Earlier in a press conference, senior opposition figure Omar el-Digeir said protest leaders were prepared to meet directly with Burhan.
“We are ready to talk with the chief of the military council and I think the issue can be solved through dialogue,” he told reporters.
Thousands have camped outside the military headquarters in central Khartoum since before Bashir was deposed, and have vowed not to leave the area until their demands have been met.
The protesters have found support in Washington, which has backed their call for civilian rule.
“We support the legitimate demand of the people of Sudan for a civilian-led government, and we are here to urge and to encourage parties to work together to advance that agenda as soon as possible,” State Department official Makila James told AFP on Tuesday.
“The people of Sudan have made their demand very clear,” she said.

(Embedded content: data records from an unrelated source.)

(* ===== verification/ExecutorTypes.v ===== *)
(** * Executor: data ([executor/src/types.rs])

    Accounts and transactions of the executor, whose amounts are [u64], and the
    conversion of the transactions the sequencer sends. *)

From stdpp Require Import base gmap list strings.
From Stdlib Require Import ZArith Lia.
From S2P Require Import Prelude Rust SequencerTypes.

Notation Hash := bytes (only parsing).

Definition is_address (a : Z) : Prop := 0 ≤ a < 2 ^ 160.

Record Account := mkAccount {
  balance : Z;
  nonce : Z;
}.

#[export] Instance Account_eq_dec : EqDecision Account.
Proof. solve_decision. Defined.

(** [Account::default] *)
Definition no_account : Account := mkAccount 0 0.

Record ETransaction := mkETx {
  e_from : Z;
  e_to : Z;
  e_amount : Z;
  e_nonce : Z;
  e_signature : bytes;
  e_gas_price : Z;
  e_gas_limit : Z;
  e_timestamp : Z;
  e_boost_bid : Z;
}.

#[export] Instance ETransaction_eq_dec : EqDecision ETransaction.
Proof. solve_decision. Defined.

Record StateDiff := mkDiff {
  d_account : Z;
  d_old_balance : Z;
  d_new_balance : Z;
  d_old_nonce : Z;
  d_new_nonce : Z;
  d_merkle_proof : list bytes;
  d_witness_path : list (bytes * bool);
  d_leaf_encoding : string;
}.

#[export] Instance StateDiff_eq_dec : EqDecision StateDiff.
Proof. solve_decision. Defined.

Record AccountSnapshot := mkSnapshot {
  s_address : Z;
  s_balance : Z;
  s_nonce : Z;
}.

Record TxExecutionOutcome := mkOutcome {
  o_tx_hash : bytes;
  o_included : bool;
  o_rejection_reason : option string;
  o_sender_pre : AccountSnapshot;
  o_sender_post : AccountSnapshot;
  o_receiver_pre : AccountSnapshot;
  o_receiver_post : AccountSnapshot;
}.

Inductive ExecutorError :=
| InvalidPayload (message : string)
| StateError (message : string).

(** ** Transactions from the sequencer *)

(** [SequencerForcedTransaction] *)
Record SeqForced := mkSeqForced {
  sf_from : Z;
  sf_to : Z;
  sf_value : Z;
  sf_nonce : Z;
  sf_gas_limit : Z;
  sf_timestamp : Z;
}.

(** [SequencerTransaction]; its normal transactions have the fields of the
    sequencer's own. *)
Inductive SequencerTransaction :=
| SeqNormal (tx : UserTransaction)
| SeqForcedTx (tx : SeqForced).

Definition u256_to_u64_checked (value : Z) (label : string) : result ExecutorError Z :=
  if u64_max <? value then Err (InvalidPayload (label +:+ " exceeds u64")) else Ok value.

(** [U256::as_u64], which panics. *)
Definition as_u64 (value : Z) : result ExecutorError Z :=
  if u64_max <? value then Panicked else Ok value.

(** One transaction of [normalize_transactions]. *)
Definition normalize_one (tx : SequencerTransaction) : result ExecutorError ETransaction :=
  match tx with
  | SeqNormal n =>
      amount ← u256_to_u64_checked (u_value n) "value";
      gas_price ← u256_to_u64_checked (u_gas_price n) "gas_price";
      boost_bid ← match u_boost_bid n with Some v => as_u64 v | None => Ok 0 end;
      Ok (mkETx (u_from n) (u_to n) amount (u_nonce n) (u_signature n) gas_price (u_gas_limit n)
            (u_timestamp n) boost_bid)
  | SeqForcedTx f =>
      amount ← u256_to_u64_checked (sf_value f) "value";
      Ok (mkETx (sf_from f) (sf_to f) amount (sf_nonce f) [] 0 (sf_gas_limit f) (sf_timestamp f) 0)
  end.

Fixpoint normalize_transactions (input : list SequencerTransaction)
    : result ExecutorError (list ETransaction) :=
  match input with
  | [] => Ok []
  | tx :: input => t ← normalize_one tx; ts ← normalize_transactions input; Ok (t :: ts)
  end.

(** ** The hash that is signed *)

(** [tx_hash_prehash] *)
Definition prehash_bytes (tx : ETransaction) : bytes :=
  be_enc 20 (e_from tx) ++ be_enc 20 (e_to tx) ++ (replicate 24 Byte.x00 ++ be_enc 8 (e_amount tx)) ++
  be_enc 8 (e_nonce tx) ++ (replicate 24 Byte.x00 ++ be_enc 8 (e_gas_price tx)) ++
  be_enc 8 (e_timestamp tx) ++ (replicate 24 Byte.x00 ++ be_enc 8 (e_boost_bid tx)).

Definition tx_hash_prehash `{Hashing} (tx : ETransaction) : bytes := keccak256 (prehash_bytes tx).

(** ** Results of the conversion *)

Lemma normalize_transactions_Ok l ts :
  normalize_transactions l = Ok ts ↔ Forall2 (λ tx t, normalize_one tx = Ok t) l ts.
Proof.
  revert ts. induction l as [|tx l IH]; intros ts; cbn.
  - split; [intros [= <-]; constructor|by inversion 1].
  - split.
    + intros (t & Ht & E)%result_bind_inv. apply result_bind_inv in E as (ts' & Hts & [= <-]).
      constructor; [done|]. by apply IH.
    + inversion 1 as [|? t ? ts' Ht Hts]; subst. rewrite Ht. cbn. by rewrite (proj2 (IH ts') Hts).
Qed.

(** One transaction whose value, price or bid does not fit in a [u64] fails
    the whole list. *)
Definition oversized (tx : SequencerTransaction) : Prop :=
  match tx with
  | SeqNormal n => u64_max < u_value n ∨ u64_max < u_gas_price n ∨ u64_max < default 0 (u_boost_bid n)
  | SeqForcedTx f => u64_max < sf_value f
  end.

Lemma normalize_one_Ok tx : (∃ t, normalize_one tx = Ok t) ↔ ¬ oversized tx.
Proof.
  destruct tx as [n|f]; cbn; unfold u256_to_u64_checked, as_u64.
  - destruct (Z.ltb_spec u64_max (u_value n)); cbn; [naive_solver|].
    destruct (Z.ltb_spec u64_max (u_gas_price n)); cbn; [naive_solver|].
    destruct (u_boost_bid n) as [v|]; cbn; [destruct (Z.ltb_spec u64_max v); cbn|];
      unfold u64_max in *; naive_solver lia.
  - destruct (Z.ltb_spec u64_max (sf_value f)); cbn; naive_solver lia.
Qed.

Lemma normalize_transactions_total l :
  (∃ ts, normalize_transactions l = Ok ts) ↔ Forall (λ tx, ¬ oversized tx) l.
Proof.
  split.
  - intros (ts & Hts%normalize_transactions_Ok). induction Hts; constructor; [|done].
    apply normalize_one_Ok. by eauto.
  - induction 1 as [|tx l Htx _ IH]; cbn; [by eexists|].
    apply normalize_one_Ok in Htx as [t ->]. destruct IH as [ts ->]. cbn. by eexists.
Qed.

Lemma be_enc_pad m n z :
  0 ≤ z < 256 ^ Z.of_nat n → be_enc (m + n) z = replicate m Byte.x00 ++ be_enc n z.
Proof.
  intros Hz. apply be_val_inj; [by rewrite length_app, length_replicate, !be_enc_length|].
  rewrite be_val_pad, !be_val_enc, !Z.mod_small; [done|done|].
  rewrite Nat2Z.inj_add, Z.pow_add_r by lia. nia.
Qed.

(** The executor checks the signature of the hash the sender signed. *)
Lemma prehash_normal `{Hashing} n t :
  wf_user_tx n → normalize_one (SeqNormal n) = Ok t → tx_hash_prehash t = user_tx_hash n.
Proof.
  unfold wf_user_tx, is_u256, is_u64. intros Hwf E. cbn in E. unfold u256_to_u64_checked, as_u64 in E.
  destruct (Z.ltb_spec u64_max (u_value n)); [done|]. cbn in E.
  destruct (Z.ltb_spec u64_max (u_gas_price n)); [done|]. cbn in E.
  assert (Hb : ∃ b, t = mkETx (u_from n) (u_to n) (u_value n) (u_nonce n) (u_signature n) (u_gas_price n)
    (u_gas_limit n) (u_timestamp n) b ∧ b = default 0 (u_boost_bid n) ∧ 0 ≤ b ≤ u64_max).
  { destruct (u_boost_bid n) as [v|]; cbn in *.
    - destruct (Z.ltb_spec u64_max v); [done|]. injection E as <-. eexists. split_and!; try done; lia.
    - injection E as <-. eexists. by split_and!. }
  destruct Hb as (b & -> & -> & Hb).
  unfold tx_hash_prehash, user_tx_hash, prehash_bytes, user_tx_bytes.
  cbn [e_from e_to e_amount e_nonce e_gas_price e_timestamp e_boost_bid]. unfold u64_max in *.
  rewrite <- !(be_enc_pad 24 8) by (cbn; lia). done.
Qed.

On Tuesday several African leaders, who had gathered in Cairo at the behest of President Abdel Fattah al-Sisi, insisted on “the need for more time” for a transition, according to the Egyptian presidency.
The leaders urged the African Union to extend by three months an end-of-April deadline for the council to hand power to a civilian body.
But Rashid al-Sayed, a spokesman for the SPA, insisted Wednesday that “what’s happening in Sudan is an internal matter”.
“We are betting on the continuation of protests,” he said.